|Casey and Dad. <3|
Casey Jones is a traveling poker dealer, WSOP supervisor and friend. He is the son of Dennis Jones, an institution in our poker world. On August 2nd, he fell into a coma from some undiagnosed ailment (presumed heart attack or stroke) during his sleep. Initially, though things looked grim as he was transported to ICU in New Mexico, a lot of prayers and hope were requested.
The doctors say the extent of brain damage is too much, and Casey isn't going to pull out of this one. His family has made the decision to put him in hospice care, rather than on life support, while they await the inevitable.
Casey is 29 years old, and the father of beautiful twin daughters. I could go on and on, in typical eulogy fashion.. albeit a bit premature.. about what a tremendous man he was, a devoted father and hard working pillar in the poker community. I think most of my readers know me better than that though, and those sentiments are best left for the family during a time of significant tragedy.
Casey was funny. He was tall, and gorgeous and completely unassuming. He was a big kid with a sarcastic sense of humor that echoed my own. I'd run into him in the halls of our Council Bluff hotel rooms after working a 14 hour day, and we'd exchange witty one liners about the joy that is dealing cards in cornfield Iowa. The "smoking gazebo" downstairs, in the middle of the night, became a place for dealers to gather and discuss all things from sports, hands we dealt, the particular shape of an especially endearing cocktail waitress, or just talk shop. Having worked with Casey dozens of times, it was in this gazebo that we became friends.
I saw him this summer at the Series, as did everyone else. We shared insight about our ability to eat chicken and rice every day for 70 some odd days (the standard WSOP staff meal at the Rio EDR). We'd grab a quick cigarette and talk about what was in store for us during the fall. These conversations were never earth shattering, but always enjoyable. I liked Casey. I liked seeing him at work, and I looked forward to catching up with him.
I could recount some of the things that endeared him to me, or made him stand out from other coworkers. But really, all that matters is that he was one of us.. and that he's missed. There is a big gaping hole that can't make sense of how unfair it all seems.
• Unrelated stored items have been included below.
Lemma patch_lines_last targets : targets <> [] ->
  is_some_and (fun s => negb (str_is_empty s)) (last (patch_lines targets)) = true.
Proof.
  intros Hne.
  assert (Hh : forall h : Hunk, exists y, last (hunk_lines h) = Some y /\ nonempty y).
  { intros h. apply last_concat_cons; [done|]. apply Forall_fmap, Forall_true. intros l. unfold line_lines; simpl.
    destruct (pl_no_newline l); simpl; eexists; split; try reflexivity; done. }
  assert (Ht : forall t, exists y, last (target_lines t) = Some y /\ nonempty y).
  { intros t. apply last_concat_cons; [done|]. by apply Forall_fmap, Forall_true. }
  destruct targets as [|t targets]; [done|].
  change (patch_lines (t :: targets)) with
    (("*** Update File: " +:+ tg_path t) :: concat (hunk_lines <$> tg_hunks t) ++ concat (target_lines <$> targets)).
  destruct (last_concat_cons ("*** Update File: " +:+ tg_path t)
              ((hunk_lines <$> tg_hunks t) ++ (target_lines <$> targets)) nonempty) as (z & Hz & Pz); [done| |].
  { apply Forall_app; split; by apply Forall_fmap, Forall_true. }
  rewrite concat_app in Hz. rewrite Hz. apply negb_true_iff. by apply str_is_empty_false.
Qed.

Lemma patch_lines_one targets : printable targets -> Forall one_line (patch_lines targets).
Proof.
  intros (_ & _ & _ & Hp). unfold patch_lines. apply Forall_concat, Forall_fmap. eapply Forall_impl; [exact Hp|].
  intros t [Hpath Hh]. unfold compose, target_lines. constructor.
  - repeat (apply one_line_cons; [done|done|]). done.
  - apply Forall_concat, Forall_fmap. eapply Forall_impl; [exact Hh|]. intros h Hl. unfold compose, hunk_lines.
    constructor; [by vm_compute|]. apply Forall_concat, Forall_fmap. eapply Forall_impl; [exact Hl|].
    intros l H. unfold compose, line_lines. constructor; [by apply one_line_cons; [destruct (pl_kind l)..|]|].
    destruct (pl_no_newline l); repeat constructor.
Qed.

(** Reading the printed lines back: a line, a hunk, a target, a patch. *)
Lemma mark_snoc h l : pl_no_newline l = false ->
  mark_no_newline (h ++ [l]) = Some (h ++ [mkPatchLine (pl_kind l) (pl_text l) true]).
Proof.
  intros Hl. induction h as [|a h IH]; [simpl; by rewrite Hl|].
  change (mark_no_newline ((a :: h) ++ [l])) with
    (match h ++ [l] with
     | [] => if pl_no_newline a then None else Some [mkPatchLine (pl_kind a) (pl_text a) true]
     | _ => cons a <$> mark_no_newline (h ++ [l])
     end).
  rewrite IH. by destruct h.
Qed.
Definition t1_catalogue_new (policy_revision : string) (process_lanes : list string)
    : result PreparationError BuiltinCatalogue :=
  let? d1 := read_definition policy_revision in
  let? d2 := list_definition policy_revision in
  let? d3 := search_definition policy_revision in
  let? d4 := write_definition policy_revision in
  let? d5 := patch_definition policy_revision in
  let? d6 := process_definition policy_revision process_lanes in
  freeze_catalogue [d1; d2; d3; d4; d5; d6].

Definition t1_prepare `{Externals, ArgumentReader, Jcs} (self : BuiltinCatalogue) (intent : ToolIntent)
    : result PrepareStop PreparedToolCall :=
  prepare_v3 (bc_catalog self) intent (BuiltinT1Resolver (ti_tool_name intent)).

(** ** The built-in catalogue: its construction and the accesses of its calls *)

(** ** Construction *)

Lemma definition_new_v3_fields name revision description schema requirements replay policy rr sandbox d :
  definition_new_v3 name revision description schema requirements replay policy rr sandbox = Ok d ->
  td_name d = name /\ td_access_contract d = Some (mkContract policy rr) /\ td_sandbox_requirements d = Some sandbox.
Proof.
  unfold definition_new_v3, definition_new_v2, definition_new_internal. intros H.
  destruct (validate_for _ _) as [[]|]; [|done]. destruct (_ || _ || _); [done|].
  destruct (validate_definition _) as [[]|]; [|done]. destruct (_ && _); [done|]. destruct (str_is_empty rr); [done|].
  injection H as <-. done.
Qed.

Lemma access_policy_new_fields rev fs ps ns rs ma mr policy :
  access_policy_new rev fs ps ns rs ma mr = Ok policy ->
  tap_policy_revision policy = rev /\ tap_filesystem_roots policy ≡ₚ fs /\ tap_process_lanes policy ≡ₚ ps /\
  tap_network_origins policy ≡ₚ ns /\ tap_runtime_lanes policy ≡ₚ rs /\
  tap_max_accesses policy = ma /\ tap_max_result_bytes policy = mr.
Proof.
  assert (Hp : forall n l l', policy_entries n l = Ok l' -> l' ≡ₚ l).
  { intros n l l' H. unfold policy_entries in H. destruct (_ || _); [done|]. injection H as <-. apply sort_by_key_perm. }
  unfold access_policy_new. intros H.
  destruct (policy_entries Filesystem fs) eqn:E1; [|done]. destruct (policy_entries Process ps) eqn:E2; [|done].
  destruct (policy_entries Network ns) eqn:E3; [|done]. destruct (policy_entries Runtime rs) eqn:E4; [|done].
  destruct (_ || _ || _); [done|]. injection H as <-. simpl. by split_and!; [|eapply Hp..| |].
Qed.

Lemma policy_entry_new_fields resource modes entry :
  access_policy_entry_new resource modes = Ok entry ->
  ape_resource entry = resource /\ ape_allowed_modes entry ≡ₚ modes.
Proof.
  unfold access_policy_entry_new. intros H. destruct (_ || _ || _); [done|]. injection H as <-.
  split; [done|]. apply sort_perm.
Qed.

Lemma file_definition_fields name description schema replay caps modes rev ms ma d :
  file_definition name description schema replay caps modes rev ms ma = Ok d -> td_name d = name.
Proof.
  unfold file_definition. intros H. destruct (requirements_new _ _ _); [|done].
  destruct (access_policy_entry_new _ _); [|done]. destruct (access_policy_new _ _ _ _ _ _ _); [|done].
  destruct (filesystem_sandbox _); [|done]. by apply definition_new_v3_fields in H as [? _].
Qed.

Lemma process_definition_fields rev lanes d : process_definition rev lanes = Ok d ->
  td_name d = T1_PROCESS_RUN /\
  exists contract, td_access_contract d = Some contract /\
    forall e, e ∈ tap_process_lanes (tac_policy contract) -> ape_resource e ∈ lanes.
Proof.
  unfold process_definition. intros H. destruct (requirements_new _ _ _); [|done].
  destruct (try_map _ lanes) as [es|] eqn:El; [|done]. destruct (access_policy_entry_new _ _); [|done].
  destruct (access_policy_new _ _ _ _ _ _ _) eqn:Ep; [|done]. destruct (sandbox_new _ _ _ _); [|done].
  apply definition_new_v3_fields in H as (? & Hc & _). split; [done|]. eexists. split; [done|]. intros e He. simpl in He.
  apply access_policy_new_fields in Ep as (_ & _ & Hp & _). rewrite Hp in He. apply try_map_ok in El.
  apply list_elem_of_lookup in He as [i Hi].
  destruct (Forall2_lookup_r _ _ _ _ _ El Hi) as (lane & Hl & Hn). apply policy_entry_new_fields in Hn as [-> _].
  by eapply list_elem_of_lookup_2.
Qed.

Lemma freeze_catalogue_lookup definitions cat : freeze_catalogue definitions = Ok cat ->
  forall name d, tc_definitions (bc_catalog cat) !! name = Some d <-> d ∈ definitions /\ td_name d = name.
Proof.
  unfold freeze_catalogue. intros H. destruct (catalog_new _) eqn:E; [|done]. injection H as <-. simpl.
  apply catalog_new_lookup in E as [_ Hl]. intros name d. by rewrite Hl, sort_by_key_perm.
Qed.

Lemma t1_lookup_name rev lanes cat name d : t1_catalogue_new rev lanes = Ok cat ->
  tc_definitions (bc_catalog cat) !! name = Some d -> td_name d = name.
Proof.
  unfold t1_catalogue_new. intros Hc Hd. repeat (case_match; [|done]).
  by apply (freeze_catalogue_lookup _ _ Hc) in Hd as [_ ?].
Qed.

Lemma t1_lanes rev lanes cat d : t1_catalogue_new rev lanes = Ok cat ->
  tc_definitions (bc_catalog cat) !! T1_PROCESS_RUN = Some d -> process_definition rev lanes = Ok d.
Proof.
  unfold t1_catalogue_new. intros H Hd.
  destruct (read_definition rev) as [d1|] eqn:E1; [|done]. destruct (list_definition rev) as [d2|] eqn:E2; [|done].
  destruct (search_definition rev) as [d3|] eqn:E3; [|done]. destruct (write_definition rev) as [d4|] eqn:E4; [|done].
  destruct (patch_definition rev) as [d5|] eqn:E5; [|done]. destruct (process_definition rev lanes) as [d6|] eqn:E6; [|done].
  apply (freeze_catalogue_lookup _ _ H) in Hd as [Hin Hn].
  apply file_definition_fields in E1, E2, E3, E4, E5.
  apply elem_of_cons in Hin as [->|Hin]; [by rewrite E1 in Hn|].
  apply elem_of_cons in Hin as [->|Hin]; [by rewrite E2 in Hn|].
  apply elem_of_cons in Hin as [->|Hin]; [by rewrite E3 in Hn|].
  apply elem_of_cons in Hin as [->|Hin]; [by rewrite E4 in Hn|].
  apply elem_of_cons in Hin as [->|Hin]; [by rewrite E5 in Hn|].
  by apply list_elem_of_singleton in Hin as ->.
Qed.
(** ** Argument schemas *)

Definition browser_observe_schema : Value :=
  json_object
    [("type", Str "object");
     ("properties", json_object
      [("session_id", text_schema 1 128);
       ("page_id", text_schema 1 128);
       ("expected_previous_snapshot_id", text_schema 1 128);
       ("max_nodes", integer_schema 1 10000);
       ("max_text_bytes", integer_schema 1 1048576)]);
     ("required", json_strings ["session_id"; "page_id"; "max_nodes"; "max_text_bytes"]);
     ("additionalProperties", Bool false)].

Definition browser_navigate_schema : Value :=
  json_object
    [("type", Str "object");
     ("properties", json_object
      [("session_id", text_schema 1 128);
       ("page_id", text_schema 1 128);
       ("expected_snapshot_id", text_schema 1 128);
       ("target_revision", text_schema 1 128);
       ("destination_url", text_schema 1 8192);
       ("destination_origin", text_schema 10 512);
       ("wait_until", choice_schema ["dom_content_loaded"; "load"; "network_idle"]);
       ("timeout_ms", integer_schema 1 120000);
       ("max_nodes", integer_schema 1 10000);
       ("max_text_bytes", integer_schema 1 1048576)]);
     ("required", json_strings
        ["session_id"; "page_id"; "expected_snapshot_id"; "target_revision";
         "destination_url"; "destination_origin"; "wait_until"; "timeout_ms"; "max_nodes";
         "max_text_bytes"]);
     ("additionalProperties", Bool false)].

Definition browser_act_schema : Value :=
  json_object
    [("type", Str "object");
     ("properties", json_object
      [("session_id", text_schema 1 128);
       ("page_id", text_schema 1 128);
       ("expected_snapshot_id", text_schema 1 128);
       ("target_revision", text_schema 1 128);
       ("action", choice_schema ["click"; "type_text"; "clear"; "select_option"; "press_key"; "scroll"; "go_back"; "go_forward"; "reload"]);
       ("node_ref", text_schema 1 128);
       ("text", json_object [("type", Str "string"); ("maxLength", json_nat 32768)]);
       ("option", text_schema 1 4096);
       ("key", choice_schema ["enter"; "tab"; "escape"; "backspace"; "delete"; "arrow_up"; "arrow_down"; "arrow_left"; "arrow_right"; "home"; "end"; "page_up"; "page_down"; "space"]);
       ("delta_x", integer_schema (-100000) 100000);
       ("delta_y", integer_schema (-100000) 100000);
       ("allowed_navigation_origins", json_object [("type", Str "array"); ("maxItems", json_nat 16); ("items", text_schema 10 512)])]);
     ("required", json_strings
        ["session_id"; "page_id"; "expected_snapshot_id"; "target_revision"; "action";
         "allowed_navigation_origins"]);
     ("additionalProperties", Bool false)].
I've buried a few people that were tremendously close to me. I can say, with no uncertainty, that this is the hardest thing the Jones family will ever go through and that it will NEVER heal. It will get easier, as time progresses, but it never goes away. Whatever faith they have, and whatever source they draw comfort from will only numb them to the reality that they'll never sit around and shoot the proverbial shit again, with someone they never imagined losing. My heart breaks for them.
Like most people in our industry, Casey didn't have medical insurance. At 29, he didn't have the means or ability to properly plan for his girl's futures.. or even purchase life insurance. The darkest days in the situation are still yet to come as hope ebbs and reality sets in. Long after the rest of us go back to our regularly schedule lives, the Jones family will be living with a deeply personal loss compounded by financial strife.
|Its amazing how the lines blur and the poker world, become real family.|
If you have the ability to make a contribution, regardless of size, please do. If you can't, you can do me a personal favor by re posting this to your facebook or twitter. At the very least, if you could offer a prayer to the Jones family, I will be in your debt. I will donate .10 cents for every page view this post gets, up to $250. It isn't nearly enough, but I'm hoping it will generate some awareness and help out a family that needs it.
Thank you in advance for your consideration and prayers.